Il faudrait évidemment aussi mettre un terme à toutes les dépenses d'énergie extravagantes, notamment dans des pays tels que l'Ukraine ou la Russie, où elles sont de trois ou quatre fois supérieures à celles d'autres pays, en particulier de la France.
La France est la bonne élève dans cette affaire. Il convient toutefois qu'elle renforce la recherche, qu'elle a un peu laissé tomber, sur la biomasse, qui est une forme d'énergie solaire, sur l'utilisation du bois dans le bâtiment, qui est une forme de stockage de CO2, sur le photovoltaïque, sur toutes les formes d'énergies alternatives.

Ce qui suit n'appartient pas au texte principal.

(* ===== verification/KernelTests.v ===== *)
(** * The kernel's own tests under interrupts (src/src/vga_buffer.rs, lib.rs, main.rs)

    The test functions of the library and the binary as programs over the machine, and
    [test_kernel_main], the entry point of the library's test build: [init], then the
    test runner.  All tests pass whatever interrupts arrive between their steps; in
    particular the timer's dots never get between the text that [test_println_output]
    writes and its check of the screen. *)

From stdpp Require Import prelude gmap strings.
From S2P Require Import Prelude Vga HeapInit AsyncLib Machine Interrupts Hoare Keyboard Scheduler.
From S2P Require Import Boot Testing.

Section tests.
Context `{BuildProfile, AsyncLib}.

(** [println!] *)
Definition test_println (args : list (list Z)) : K unit :=
  _ ← preempt; vga_print (args ++ [[newline]]).

Definition test_println_simple : K unit := test_println [bytes "test_println_simple output"].

(** [for _ in 0..n] *)
Fixpoint println_many (n : nat) : K unit :=
  match n with
  | O => mret ()
  | S n' => _ ← test_println [bytes "test_println_many output"]; println_many n'
  end.

Definition test_println_many : K unit := println_many 200.

(** [writeln!(writer, ..).expect("writeln failed")] *)
Definition writeln (writer : Writer) (args : list (list Z)) : outcome Writer :=
  '(w, r) ← write_fmt writer (args ++ [[newline]]);
  match r with inl _ => Done w | inr _ => Panicked "writeln failed" end.

(** The loop over the characters: the [i]-th one of the row is compared. *)
Fixpoint check_chars (b : Buffer) (i : nat) (cs : list Z) : outcome unit :=
  match cs with
  | [] => Done ()
  | c :: cs' =>
      screen_char ← read_char b (BUFFER_HEIGHT - 2) i;
      _ ← rust_assert (bool_decide (ascii_character screen_char = c))
            "assertion failed: `(left == right)`";
      check_chars b (S i) cs'
  end.

Definition output_text : list Z := bytes "Some test string that fits on a single line".

Definition test_println_output : K unit :=
  let s := output_text in
  _ ← preempt;
  without_interrupts (
    writer ← writer_lock;
    _ ← preempt;
    writer ← lift (writeln writer [[newline]; s]);
    _ ← preempt;
    _ ← lift (check_chars (buffer writer) 0 s);
    writer_unlock writer).

(** [int3], with the rendered stack frame. *)
Definition test_breakpoint_exception (frame : list Z) : K unit :=
  _ ← preempt; dispatch (Z.of_nat breakpoint_vector) (mkInfo 0 frame [] []).

Definition trivial_assertion : K unit :=
  lift (rust_assert (bool_decide (1 = 1)) "assertion failed: `(left == right)`").

(** [test_println] of src/tests/basic_boot.rs *)
Definition basic_boot_println : K unit := test_println [bytes "test_println output"].

Definition kernel_test_bodies (frame : list Z) : list (K unit) :=
  [test_println_simple; test_println_many; test_println_output;
   test_breakpoint_exception frame; trivial_assertion; basic_boot_println].

End tests.

Section test_kernel.
Context `{BuildProfile, AsyncLib, X86Gdt, X86Virt, Uart}.

(** [test_kernel_main]; [test_main] is the generated call of the test runner with the
    list of tests, after which QEMU has ended. *)
Definition test_kernel_main (STACK : Z) (panic_info : string → list Z)
    (tests : list (test_fn (cpu * kstate))) (b : cpu * kstate) (p : SerialPort)
    : outcome (Z * SerialPort) :=
  '(_, b) ← init STACK b;
  test_runner panic_info tests b p.

End test_kernel.

Section proofs.
Context `{BuildProfile, AsyncLaws}.

(** Printing, and nothing else, may have happened. *)
Definition testing (s : kstate) : Prop := machine_ok s ∧ unstarted (get_view s).

Abbreviation htriple := (Prelude.htriple (S := kstate) (λ _, False)).

Lemma htriple_K_bind {A B} P (f : K A) (g : A → K B) M Q :
  htriple P f M → (∀ r, htriple (M r) (g r) Q) → htriple P (mbind (M := K) g f) Q.
Proof. apply (htriple_bind (S := kstate)). Qed.

Lemma htriple_preempt : htriple testing preempt (λ _, testing).
Proof.
  intros s [Hok Hu]. destruct (preempt_unstarted s Hok Hu) as (s' & -> & Hok' & Hv & _).
  split; [done|]. by rewrite Hv.
Qed.

Lemma htriple_vga_print point args :
  masked_noop point → htriple testing (vga_print_at point args) (λ _, testing).
Proof.
  intros Hpt s [Hok Hu].
  destruct (vga_print_at_spec point args s Hpt (proj1 Hok)) as (w & s' & -> & Hsb & _).
  destruct (same_but_screen_ok _ _ Hsb Hok) as (Hok' & Hv & _). split; [done|]. by rewrite Hv.
Qed.

Lemma htriple_test_println args : htriple testing (test_println args) (λ _, testing).
Proof. eapply htriple_K_bind; [apply htriple_preempt|]. intros []. apply htriple_vga_print, interruptible_masked. Qed.

Lemma htriple_println_many n : htriple testing (println_many n) (λ _, testing).
Proof.
  induction n as [|n IH]; cbn [println_many]; [by apply htriple_ret|].
  eapply htriple_K_bind; [apply htriple_test_println|]. by intros [].
Qed.

Lemma check_chars_spec b cs i :
  (∀ j c, cs !! j = Some c → ∃ cc, read_char b (BUFFER_HEIGHT - 2) (i + j) = Done (mkScreenChar c cc)) →
  check_chars b i cs = Done ().
Proof.
  revert i. induction cs as [|c cs IH]; intros i Hc; [done|]. cbn [check_chars].
  destruct (Hc O c eq_refl) as [cc E]. rewrite Nat.add_0_r in E. run E.
  rewrite bool_decide_eq_true_2 by done. run. apply IH. intros j c' Hj.
  replace (S i + j)%nat with (i + S j)%nat by lia. by apply Hc.
Qed.

Lemma output_text_printable :
  Forall (λ b, 32 ≤ b ≤ 126) output_text ∧ (length output_text ≤ BUFFER_WIDTH)%nat.
Proof.
  split; [|by vm_compute; lia]. apply Forall_forall. intros b Hb.
  assert (forallb (λ b, (32 <=? b) && (b <=? 126)) output_text = true) as Hf by by vm_compute.
  rewrite forallb_forall in Hf. apply list_elem_of_In in Hb.
  apply Hf, andb_true_iff in Hb as [??]. lia.
Qed.

(** Writing the text and checking it on a well-formed screen. *)
Lemma output_checked w :
  writer_wf w →
  ∃ w', writeln w [[newline]; output_text] = Done w' ∧ writer_wf w' ∧
    w_color_code w' = w_color_code w ∧ check_chars (buffer w') 0 output_text = Done ().
Proof.
  intros Hw. destruct output_text_printable as [Hp Hl].
  destruct (println_shows_text w output_text (proj1 Hw) Hp Hl) as (w' & E & Hc).
  destruct (write_string_wf w (concat [[newline]; output_text; [newline]]) Hw) as (w2 & E2 & Hw2 & Hcc).
  rewrite <-print_body_concat, E in E2. injection E2 as <-. exists w'. split_and!; [|done|done|].
  - unfold writeln, print_body in *. cbn [app].
    destruct (write_fmt w _) as [[w2 [[]|[]]]|?| |]; cbn in *; congruence.
  - apply check_chars_spec. intros j c Hj. eexists. by apply Hc.
Qed.

Lemma htriple_println_output : htriple testing test_println_output (λ _, testing).
Proof.
  unfold test_println_output. cbv zeta.
  eapply htriple_K_bind; [apply htriple_preempt|]. intros [] s [Hok Hu].
  destruct Hok as ((Hlw & Hlp & Hw) & Hcaps).
  destruct (output_checked (writer s) Hw) as (w & E & Hw' & _ & Ec).
  pose proof (mutex_lock_spec (writer_mutex s)) as Hm. rewrite Hlw in Hm.
  destruct Hm as (x & Ex & _).
  assert (locked (mutex_unlock x) = false) as Hx by apply mutex_unlock_spec.
  revert E Ec. generalize output_text. intros t E Ec.
  destruct s as [c aw tq wr wm pc pm fl pe sc ch fr]; cbn in Ex, E.
  unfold without_interrupts, writer_lock, writer_unlock, preempt, modify, gets, lift, mbind,
    K_bind.
  destruct fl; cbn; rewrite Ex; cbn; rewrite E; cbn; rewrite Ec; cbn; (split; [split|]);
    [by split_and!|exact Hcaps|exact Hu|by split_and!|exact Hcaps|exact Hu].
Qed.

Lemma htriple_breakpoint frame : htriple testing (test_breakpoint_exception frame) (λ _, testing).
Proof.
  eapply htriple_K_bind; [apply htriple_preempt|]. intros [] s Hs. unfold dispatch.
  change (IDT !! Z.to_nat (Z.of_nat breakpoint_vector))
    with (Some (mkEntry breakpoint_handler None)).
  cbn [entry_handler]. rewrite (bind_K_Done (gets interrupt_flag) _ s (interrupt_flag s) s) by done.
  rewrite (bind_K_Done (modify (set_flag false)) _ s () (set_flag false s)) by done.
  pose proof (htriple_vga_print gated
    [bytes "EXCEPTION: BREAKPOINT"; [newline]; frame; [newline]] gated_masked (set_flag false s) Hs) as Hp.
  cbn [run_handler stack_frame]. unfold mbind, K_bind.
  unfold handler_print. destruct (vga_print_at _ _ _) as [[[] s']| | |]; [|done..]. exact Hp.
Qed.

(** Every test passes from every such state. *)
Lemma kernel_test_triple frame f :
  f ∈ kernel_test_bodies frame → htriple testing f (λ _, testing).
Proof.
  unfold kernel_test_bodies. rewrite !elem_of_cons, elem_of_nil.
  intros [->|[->|[->|[->|[->|[->|[]]]]]]].
  - apply htriple_test_println.
  - apply htriple_println_many.
  - apply htriple_println_output.
  - apply htriple_breakpoint.
  - by intros s Hs.
  - apply htriple_test_println.
Qed.

Context `{X86GdtLaws, X86VirtLaws, UartLaws}.
Variable panic_info : string → list Z.

(** A test function whose body is one of the kernel's. *)
Definition kernel_test (t : test_fn (cpu * kstate)) : Prop :=
  ∃ frame f, f ∈ kernel_test_bodies frame ∧ body t = on_machine f.

Lemma kernel_tests_run tests c s p :
  testing s → Forall kernel_test tests →
  ∃ p', test_runner panic_info tests (c, s) p = Done (test_success_exit_code, p') ∧
    sent p' = sent p ++ headline tests ++ (tests ≫= passed).
Proof.
  intros Hs Ht. assert (∃ s', bodies tests (c, s) = Done ((), (c, s'))) as [s' E].
  { revert s Hs. induction Ht as [|t tests (frame & f & Hf & Hb) Ht IH]; intros s Hs; [by eexists|].
    pose proof (kernel_test_triple frame f Hf s Hs) as Hk. cbn [bodies]. rewrite Hb.
    unfold mbind, stM_bind, on_machine. cbn [fst snd].
    destruct (f s) as [[[] s1]| | |]; [|done..]. destruct (IH s1 Hk) as [s2 E]. by exists s2. }
  pose proof (test_runner_spec panic_info tests (c, s) p) as Hr. by rewrite E in Hr.
Qed.

(** [_start] of src/tests/basic_boot.rs: the test runner without any initialisation. *)
Definition basic_boot_start (c : cpu) s p : outcome (Z * SerialPort) :=
  test_runner panic_info
    [mkTest (bytes "basic_boot::test_println") (on_machine basic_boot_println)] (c, s) p.

Lemma basic_boot_passes c vga irqs p :
  rows_wf (chars vga) →
  ∃ p', basic_boot_start c (boot_state vga irqs) p = Done (test_success_exit_code, p').
Proof.
  intros Hv. destruct (kernel_tests_run
    [mkTest (bytes "basic_boot::test_println") (on_machine basic_boot_println)]
    c (boot_state vga irqs) p) as (p' & E & _).
  - split; [by apply boot_state_ok|apply boot_state_unstarted].
  - constructor; [|constructor]. exists [], basic_boot_println. split; [|done].
    by apply (list_elem_of_lookup_2 _ 5).
  - by exists p'.
Qed.

(** C14: the library's test build passes, from the kernel's entry on and whatever
    interrupts arrive: for any selection and order of the kernel's tests, [init] and then
    the test runner report each of them as passed and end QEMU with the status for
    success.  In particular [test_println_output] finds its text on the screen although
    the timer writes to it, and no test blocks on the screen's lock. *)
Theorem kernel_tests_pass STACK tests c vga irqs p :
  rows_wf (chars vga) → 0 ≤ STACK ∧ STACK + STACK_SIZE < 2 ^ 47 → Forall kernel_test tests →
  ∃ p', test_kernel_main STACK panic_info tests (c, boot_state vga irqs) p =
          Done (test_success_exit_code, p') ∧
    sent p' = sent p ++ headline tests ++ (tests ≫= passed).
Proof.
  intros Hv Hst Ht. set (k := boot_state vga irqs).
  destruct (init_steps_spec STACK Hst c k (mutex_new_spec)) as (g & sels & x & Hrun & _ & Hx).
  cbn zeta in Hrun. specialize (Hrun 6%nat). unfold test_kernel_main.
  change (init STACK) with (run_steps (take 6 (init_steps STACK))). rewrite Hrun. run.
  cbn [lookup list_lookup default from_option id].
  apply kernel_tests_run; [|done]. destruct (boot_state_ok vga irqs Hv) as [(? & ? & ?) ?].
  split; [split; [by split_and!|done]|]. apply (boot_state_unstarted vga irqs).
Qed.

End proofs.

(** ** Witness: all tests, while the timer ticks and keys are pressed *)

#[local] Existing Instances dev_profile list_lib list_laws virt_model virt_model_laws list_gdt
  list_gdt_laws log_uart log_uart_laws.

Definition all_tests : list (test_fn (cpu * kstate)) :=
  zip_with (λ name f, mkTest name (on_machine f))
    [bytes "test_println_simple"; bytes "test_println_many"; bytes "test_println_output";
     bytes "test_breakpoint_exception"; bytes "trivial_assertion"; bytes "test_println"]
    (kernel_test_bodies (bytes "frame")).

Lemma all_tests_kernel : Forall kernel_test all_tests.
Proof.
  apply Forall_lookup. intros i t (name & f & -> & _ & Hf)%lookup_zip_with_Some.
  exists (bytes "frame"), f. split; [by eapply list_elem_of_lookup_2|done].
Qed.

Lemma kernel_tests_pass_witness :
  ∃ p', test_kernel_main 0x10000 bytes all_tests
          (reset_cpu, boot_state (buffer Vga.blank_screen) (replicate 300 [TimerIrq; KeyboardIrq 65]))
          [] = Done (test_success_exit_code, p') ∧
    sent p' = sent ([] : list Z) ++ headline all_tests ++ (all_tests ≫= passed).
Proof.
  exact (kernel_tests_pass bytes 0x10000 all_tests reset_cpu (buffer Vga.blank_screen)
           (replicate 300 [TimerIrq; KeyboardIrq 65]) [] (proj1 blank_screen_wf) ltac:(done)
           all_tests_kernel).
Defined.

Il faut par ailleurs renforcer la recherche sur tout ce qui contribue aux économies d'énergie, y compris dans les transports, comme Mme la ministre l'a rappelé tout à l'heure.
Il faut renforcer la recherche sur la gestion à long terme des déchets nucléaires. Car, ne nous y trompons pas, l'avenir dépend en grande partie du développement de la sécurisation de la seule énergie dont nous pensons à l'heure actuelle qu'elle n'a pas d'effet sur le réchauffement de la planète. De plus, elle est stockable.
Il faudra également développer les recherches sur l'utilisation de l'électricité dans les transports. Pour le rail, c'est fait, et bien fait. Mais, pour les voitures personnelles, c'est beaucoup plus compliqué. Toutefois, des recherches sont en cours pour l'utilisation de l'hydrogène pour la propulsion des voitures, surtout en Allemagne, à Munich.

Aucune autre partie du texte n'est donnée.